(* ===== verification/SimCommands.v ===== *)
(** * SimCommands: what the simulated server answers to commands, and its bootstrap. *)

From S2P Require Import Prelude Errors Nums Ids Json Wire Integrity Storage Apply.
From S2P Require Import Server Dedupe Rng SimServer SimServerFacts SimReads.
From stdpp Require Import options.

Section commands.
Context `{Hashes} `{Codec}.

(** The answer [r] is on record for the body [c] has. *)
Definition answers (s : Server) (c : Command.t) (r : CommandResult.t) : Prop :=
  ∃ cs, payload_checksum (Command.payload c) = Ok cs ∧
    dedupe s !! Command.id c = Some (DedupeEntry.mk cs r).

Lemma recorded_replays c s rng r : answers s c r → apply_command c s rng = (s, rng, r).
Proof.
  intros (cs & Hcs & Hd). unfold apply_command, decide_replay. rewrite Hd, Hcs.
  cbn [map_err res_bind fmap option_fmap option_map Recorded.checksum DedupeEntry.checksum]. by rewrite String.eqb_refl.
Qed.

Lemma apply_fresh_dedupe entity scope c s rng : dedupe (apply_fresh entity scope c s rng).1.1 = dedupe s.
Proof.
  unfold apply_fresh. destruct (Rng.below rng 100) as [rng' roll]. destruct (roll <? 80); [|by destruct (roll <? 90)].
  unfold append, push_entry, index_entry, record_version. simpl. by destruct (0 <? hold_next s).
Qed.

Lemma apply_fresh_id entity scope c s rng : CommandResult.id (apply_fresh entity scope c s rng).2 = Command.id c.
Proof.
  unfold apply_fresh. destruct (Rng.below rng 100) as [rng' roll]. destruct (roll <? 80); [done|by destruct (roll <? 90)].
Qed.

Lemma apply_command_facts c s rng s' rng' r cs :
  payload_checksum (Command.payload c) = Ok cs → apply_command c s rng = (s', rng', r) →
  answers s' c r ∧ (∀ id, id ≠ Command.id c → dedupe s' !! id = dedupe s !! id) ∧
  (records_own s → CommandResult.id r = Command.id c ∧ records_own s').
Proof.
  intros Hcs. unfold apply_command. rewrite Hcs. cbn [unwrap_or].
  assert (Hrec : ∀ x r0, dedupe x = dedupe s → CommandResult.id r0 = Command.id c →
    answers (record_outcome (Command.id c) cs r0 x) c r0 ∧
    (∀ id, id ≠ Command.id c → dedupe (record_outcome (Command.id c) cs r0 x) !! id = dedupe s !! id) ∧
    (records_own s → CommandResult.id r0 = Command.id c ∧ records_own (record_outcome (Command.id c) cs r0 x))).
  { intros x r0 Hx Hid. split_and!.
    - exists cs. split; [done|]. apply lookup_insert_eq.
    - intros id Hne. simpl. by rewrite lookup_insert_ne, Hx.
    - intros Ho. split; [done|]. intros id d. simpl. rewrite Hx. destruct (decide (id = Command.id c)) as [->|].
      + rewrite lookup_insert_eq. by intros [= <-].
      + rewrite lookup_insert_ne by done. apply Ho. }
  unfold decide_replay. rewrite Hcs. cbn [map_err res_bind].
  destruct (dedupe s !! Command.id c) as [d|] eqn:Hd; cbn [fmap option_fmap option_map].
  - destruct (String.eqb _ _) eqn:Heq; cbn [negb].
    + intros [= <- <- <-]. apply String.eqb_eq in Heq. split_and!; [|done|].
      * exists cs. split; [done|]. rewrite Hd. destruct d as [dc dr], dc, cs. simpl in *. by subst.
      * intros Ho. split; [by apply (Ho _ d)|done].
    + intros [= <- <- <-]. by apply Hrec.
  - destruct (command_targets s !! _) as [[entity scope]|].
    + pose proof (apply_fresh_dedupe entity scope c s rng) as Hfd. pose proof (apply_fresh_id entity scope c s rng) as Hfi.
      destruct (apply_fresh entity scope c s rng) as [[s1 rng1] r1]. intros [= <- <- <-]. by apply Hrec.
    + intros [= <- <- <-]. by apply Hrec.
Qed.

Lemma push_results_facts cs s rng s' rng' rs :
  Forall (λ c, is_ok (payload_checksum (Command.payload c)) = true) cs → NoDup (Command.id <$> cs) →
  push_results cs s rng = (s', rng', rs) →
  Forall2 (answers s') cs rs ∧ (∀ id, id ∉ Command.id <$> cs → dedupe s' !! id = dedupe s !! id) ∧
  (records_own s → CommandResult.id <$> rs = Command.id <$> cs).
Proof.
  revert s rng rs. induction cs as [|c cs IH]; intros s rng rs Hcs Hnd; cbn [push_results].
  { intros [= <- <- <-]. by split_and!. }
  apply Forall_cons in Hcs as [Hc Hcs]. rewrite fmap_cons in Hnd. apply NoDup_cons in Hnd as [Hni Hnd].
  destruct (payload_checksum (Command.payload c)) as [k|] eqn:Hk; [|done].
  destruct (apply_command c s rng) as [[s1 rng1] r] eqn:Ha. destruct (push_results cs s1 rng1) as [[s2 rng2] rs'] eqn:Hp.
  intros [= <- <- <-]. destruct (apply_command_facts _ _ _ _ _ _ _ Hk Ha) as (Hans & Hother & Hown).
  destruct (IH s1 rng1 rs' Hcs Hnd Hp) as (Hall & Hrest & Hids). split_and!.
  - constructor; [|done]. destruct Hans as (k' & Hk' & Hd). exists k'. split; [done|]. by rewrite Hrest.
  - intros id Hid. rewrite fmap_cons, not_elem_of_cons in Hid. destruct Hid. by rewrite Hrest, Hother.
  - intros Ho. destruct (Hown Ho) as [Hr Ho1]. rewrite !fmap_cons, Hr. f_equal. by apply Hids.
Qed.

Lemma push_results_replay cs s rng rs :
  Forall2 (answers s) cs rs → push_results cs s rng = (s, rng, rs).
Proof.
  induction 1 as [|c r cs rs Hr _ IH]; [done|]. cbn [push_results]. rewrite (recorded_replays _ _ _ _ Hr). by rewrite IH.
Qed.
End commands.

(** ** Bootstrap: the compaction *)

Lemma latest_from_seen lg ix es m :
  Forall2 (λ i e, lg !! i = Some e) ix es → latest_from true lg ix m = fold_left keep_latest (seen es) m.
Proof.
  intros Hf. revert m. induction Hf as [|i e ix es Hi _ IH]; intros m; [done|]. cbn [latest_from seen]. rewrite Hi.
  destruct (LogEntry.visible e); [|done]. by rewrite IH.
Qed.

(** Over sorted entries the latest of a row is its last. *)
Lemma keep_latest_last es k :
  StronglySorted seq_lt es →
  fold_left keep_latest es ∅ !! k =
    (λ e, (seq_of e, LogEntry.change e)) <$> last (filter (λ e, key_of e = k) es).
Proof.
  induction es as [|e es IH] using rev_ind; intros Hs; [done|].
  assert (StronglySorted seq_lt es ∧ Forall (λ x, seq_of x < seq_of e) es) as [Hs' Hlt].
  { clear IH. induction es as [|x es IH]; [split; constructor|]. simpl in Hs. apply StronglySorted_inv in Hs as [Hs Hx].
    destruct (IH Hs) as [H1 H2]. apply Forall_app in Hx as [Hx1 Hx2]. apply Forall_cons in Hx2 as [Hx2 _].
    split; constructor; done. }
  specialize (IH Hs'). rewrite fold_left_app, filter_app, filter_cons, filter_nil. simpl. unfold keep_latest at 1.
  fold (key_of e). destruct (decide (key_of e = k)) as [<-|Hne].
  - rewrite lookup_partial_alter_eq, last_snoc, IH. simpl. fold (seq_of e).
    destruct (last (filter _ es)) as [x|] eqn:Hl; simpl; [|done].
    apply last_Some_elem_of, list_elem_of_filter in Hl as [_ Hx]. rewrite Forall_forall in Hlt. specialize (Hlt x Hx). simpl in Hlt.
    by destruct (Z.ltb_spec (seq_of x) (seq_of e)); [|lia].
  - by rewrite lookup_partial_alter_ne, app_nil_r.
Qed.

Lemma replayed_last es k :
  replayed es !! k = match last (filter (λ e, key_of e = k) es) with
                     | Some e => if decide (Change.op (LogEntry.change e) = Upsert) then Some (Change.row_version (LogEntry.change e)) else None
                     | None => None
                     end.
Proof.
  induction es as [|e es IH] using rev_ind; [done|].
  rewrite replayed_app, filter_app, filter_cons, filter_nil. csimpl. unfold rows_effect. simpl. unfold row_effect. fold (key_of e).
  destruct (decide (key_of e = k)) as [<-|Hne].
  - rewrite last_snoc. destruct (Change.op (LogEntry.change e)); [by rewrite decide_True, lookup_insert_eq|by rewrite decide_False, lookup_delete_eq].
  - rewrite app_nil_r. destruct (Change.op _); [rewrite lookup_insert_ne by done|rewrite lookup_delete_ne by done]; exact IH.
Qed.

(** Changes to different rows: each row is decided by its own change, if it has one. *)
Lemma rows_effect_distinct cs m k :
  NoDup (change_key <$> cs) →
  (∀ c, c ∈ cs → change_key c = k → rows_effect cs m !! k = effect_of c) ∧
  ((∀ c, c ∈ cs → change_key c ≠ k) → rows_effect cs m !! k = m !! k).
Proof.
  revert m. induction cs as [|c cs IH]; intros m Hnd.
  { split; [by intros c ?%not_elem_of_nil|done]. }
  rewrite fmap_cons in Hnd. apply NoDup_cons in Hnd as [Hni Hnd].
  change (rows_effect (c :: cs) m) with (rows_effect cs (row_effect m c)). destruct (IH (row_effect m c) Hnd) as [H1 H2]. split.
  - intros x [->|Hx]%elem_of_cons Hk; [|by apply H1]. rewrite H2; [by rewrite row_effect_lookup, decide_True|].
    intros y Hy Hky. apply Hni, list_elem_of_fmap. exists y. by rewrite Hk, Hky.
  - intros Hn. rewrite H2; [|intros y Hy; apply Hn; by right]. rewrite row_effect_lookup, decide_False; [done|].
    intros ->. apply (Hn c); [by left|done].
Qed.

Lemma seen_upto s scope : server_wf s → seen (entries s scope) = upto s scope (visible_head s scope).
Proof.
  intros Hw. pose proof (entries_sorted s scope Hw) as Hs. pose proof (entries_wf s scope Hw) as Hr.
  destruct (seen_prefix (entries s scope)) as (rest & He & _ & _). rewrite (visible_head_seen s scope Hw).
  destruct (last (seen (entries s scope))) as [x|] eqn:Hl; simpl.
  - rewrite He in Hs. rewrite (sorted_prefix _ rest x Hs Hl) at 1. by rewrite <- He.
  - apply last_None in Hl. rewrite Hl. symmetry. apply filter_none. eapply Forall_impl; [exact Hr|]. simpl. lia.
Qed.

Section bootstrap.
Context (s : Server) (scope : ScopeId.t) (Hw : server_wf s) (Hg : commit_order_guard s = true).
Let visible_entries := upto s scope (visible_head s scope).

Lemma latest_lookup k :
  latest_from (commit_order_guard s) (log s) (indices s scope) ∅ !! k =
    (λ e, (seq_of e, LogEntry.change e)) <$> last (filter (λ e, key_of e = k) visible_entries).
Proof using Hw Hg.
  rewrite Hg, (latest_from_seen _ _ _ _ (entries_lookup s scope Hw)), keep_latest_last.
  - by rewrite (seen_upto s scope Hw).
  - rewrite (seen_upto s scope Hw). by apply sorted_filter, entries_sorted.
Qed.

Lemma candidates_elem after x :
  x ∈ bootstrap_candidates s scope after ↔
    ∃ e, last (filter (λ y, key_of y = key_of e) visible_entries) = Some e ∧ x = LogEntry.change e ∧
      after < seq_of e ∧ (Change.op x ≠ Delete ∨ 0 < after).
Proof using Hw Hg.
  unfold bootstrap_candidates. rewrite merge_sort_Permutation, list_elem_of_fmap. setoid_rewrite list_elem_of_filter.
  setoid_rewrite list_elem_of_fmap. setoid_rewrite btree_entries_perm. split.
  - intros ([q c] & -> & [Hq Hop] & [k [q' c']] & [= -> ->] & Hk). apply elem_of_map_to_list in Hk.
    rewrite latest_lookup in Hk. apply fmap_Some in Hk as (e & Hl & [= -> ->]). exists e.
    pose proof (last_Some_elem_of _ _ Hl) as [He _]%list_elem_of_filter. by rewrite He.
  - intros (e & Hl & -> & Hq & Hop). exists (seq_of e, LogEntry.change e). split; [done|]. split; [done|].
    exists (key_of e, (seq_of e, LogEntry.change e)). split; [done|]. apply elem_of_map_to_list. by rewrite latest_lookup, Hl.
Qed.

Lemma candidates_distinct after : NoDup (change_key <$> bootstrap_candidates s scope after).
Proof using Hw Hg.
  unfold bootstrap_candidates. rewrite merge_sort_Permutation.
  set (L := latest_from _ _ _ _). assert (HL : ∀ k qc, L !! k = Some qc → change_key qc.2 = k).
  { intros k qc Hk. unfold L in Hk. rewrite latest_lookup in Hk. apply fmap_Some in Hk as (e & Hl & ->). simpl.
    by pose proof (last_Some_elem_of _ _ Hl) as [He _]%list_elem_of_filter. }
  assert (Hin : ∀ kv, kv ∈ btree_entries L → change_key kv.2.2 = kv.1).
  { intros [k qc] Hk. rewrite btree_entries_perm in Hk. apply elem_of_map_to_list in Hk. by apply HL. }
  assert (Hnd : NoDup (btree_entries L).*1) by (rewrite btree_entries_perm; apply NoDup_fst_map_to_list).
  revert Hin Hnd. clear. induction (btree_entries L) as [|[k [q c]] l IH]; intros Hin Hnd; [constructor|].
  csimpl. apply NoDup_cons in Hnd as [Hni Hnd]. specialize (IH (λ kv Hkv, Hin kv (list_elem_of_further _ _ _ Hkv)) Hnd).
  rewrite filter_cons. destruct (decide (after < (q, c).1 ∧ _)); [|exact IH]. csimpl. constructor; [|done].
  intros (c' & Hc & (qc & -> & [_ ((k' & qc') & -> & Hk')%list_elem_of_fmap]%list_elem_of_filter)%list_elem_of_fmap)%list_elem_of_fmap.
  apply Hni, list_elem_of_fmap. exists (k', qc'). split; [|done].
  pose proof (Hin (k', qc') ltac:(by right)) as E1. pose proof (Hin (k, (q, c)) ltac:(by left)) as E2. simpl in *. congruence.
Qed.

(** A device that holds what the log says at [after] and applies the compaction holds what the
    log says at the visible head. *)
Lemma compaction_joins after :
  0 ≤ after ≤ visible_head s scope →
  rows_effect (bootstrap_candidates s scope after) (replayed (upto s scope after)) = replayed visible_entries.
Proof using Hw Hg.
  intros Ha. apply map_eq. intros k. destruct (rows_effect_distinct _ (replayed (upto s scope after)) k (candidates_distinct after)) as [H1 H2].
  rewrite (replayed_last visible_entries). unfold visible_entries in *.
  destruct (last (filter (λ e, key_of e = k) (upto s scope (visible_head s scope)))) as [e|] eqn:Hl.
  - pose proof (last_Some_elem_of _ _ Hl) as [He Hin]%list_elem_of_filter. subst k.
    destruct (Z.le_gt_cases (seq_of e) after) as [Hle|Hgt].
    + rewrite H2, replayed_last.
      2:{ intros c (x & Hx & -> & Hq & _)%candidates_elem Hk. change (change_key _) with (key_of x) in Hk. rewrite Hk in Hx.
          unfold visible_entries in Hx. rewrite Hl in Hx. injection Hx as <-. lia. }
      replace (upto s scope after) with (filter (λ x, seq_of x ≤ after) (upto s scope (visible_head s scope))).
      2:{ unfold upto. rewrite list_filter_filter. apply list_filter_iff. intros x. lia. }
      apply last_Some in Hl as [l Hl]. rewrite filter_swap, Hl, filter_app, filter_cons, decide_True, filter_nil, last_snoc by done.
      by destruct (Change.op (LogEntry.change e)).
    + destruct (decide (Change.op (LogEntry.change e) ≠ Delete ∨ 0 < after)) as [Hop|Hop].
      * rewrite (H1 (LogEntry.change e)); [|apply candidates_elem; by exists e|done]. unfold effect_of.
        by destruct (Change.op (LogEntry.change e)).
      * assert (after < 1) by (destruct (Z.lt_ge_cases 0 after); [tauto|lia]). rewrite H2.
        -- rewrite upto_below by done. destruct (Change.op (LogEntry.change e)); [naive_solver|done].
        -- intros c (x & Hx & -> & _ & Hxop)%candidates_elem Hk. change (change_key _) with (key_of x) in Hk. rewrite Hk in Hx.
           unfold visible_entries in Hx. rewrite Hl in Hx. by injection Hx as <-.
  - apply last_None in Hl. rewrite H2, replayed_last.
    + enough (filter (λ e, key_of e = k) (upto s scope after) = []) as -> by done. apply filter_none, Forall_forall.
      intros x Hx Hk. assert (x ∈ filter (λ e, key_of e = k) (upto s scope (visible_head s scope))) as Hin.
      { apply list_elem_of_filter. split; [done|]. apply list_elem_of_filter in Hx as [? ?]. apply list_elem_of_filter. split; [lia|done]. }
      rewrite Hl in Hin. by apply not_elem_of_nil in Hin.
    + intros c (x & Hx & -> & _)%candidates_elem Hk. change (change_key _) with (key_of x) in Hk. rewrite Hk in Hx.
      unfold visible_entries in Hx. rewrite Hl in Hx. done.
Qed.
End bootstrap.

▶ [DIRECTIONS FOR THIS TASK]: Starting at the line that contains "intros Ha. apply" and stopping after the line that contains "- pose proof", write out every line exactly as it appears above, and no other line.

▶ [RESPONSE FOR THIS EXERCISE]:
  intros Ha. apply map_eq. intros k. destruct (rows_effect_distinct _ (replayed (upto s scope after)) k (candidates_distinct after)) as [H1 H2].
  rewrite (replayed_last visible_entries). unfold visible_entries in *.
  destruct (last (filter (λ e, key_of e = k) (upto s scope (visible_head s scope)))) as [e|] eqn:Hl.
  - pose proof (last_Some_elem_of _ _ Hl) as [He Hin]%list_elem_of_filter. subst k.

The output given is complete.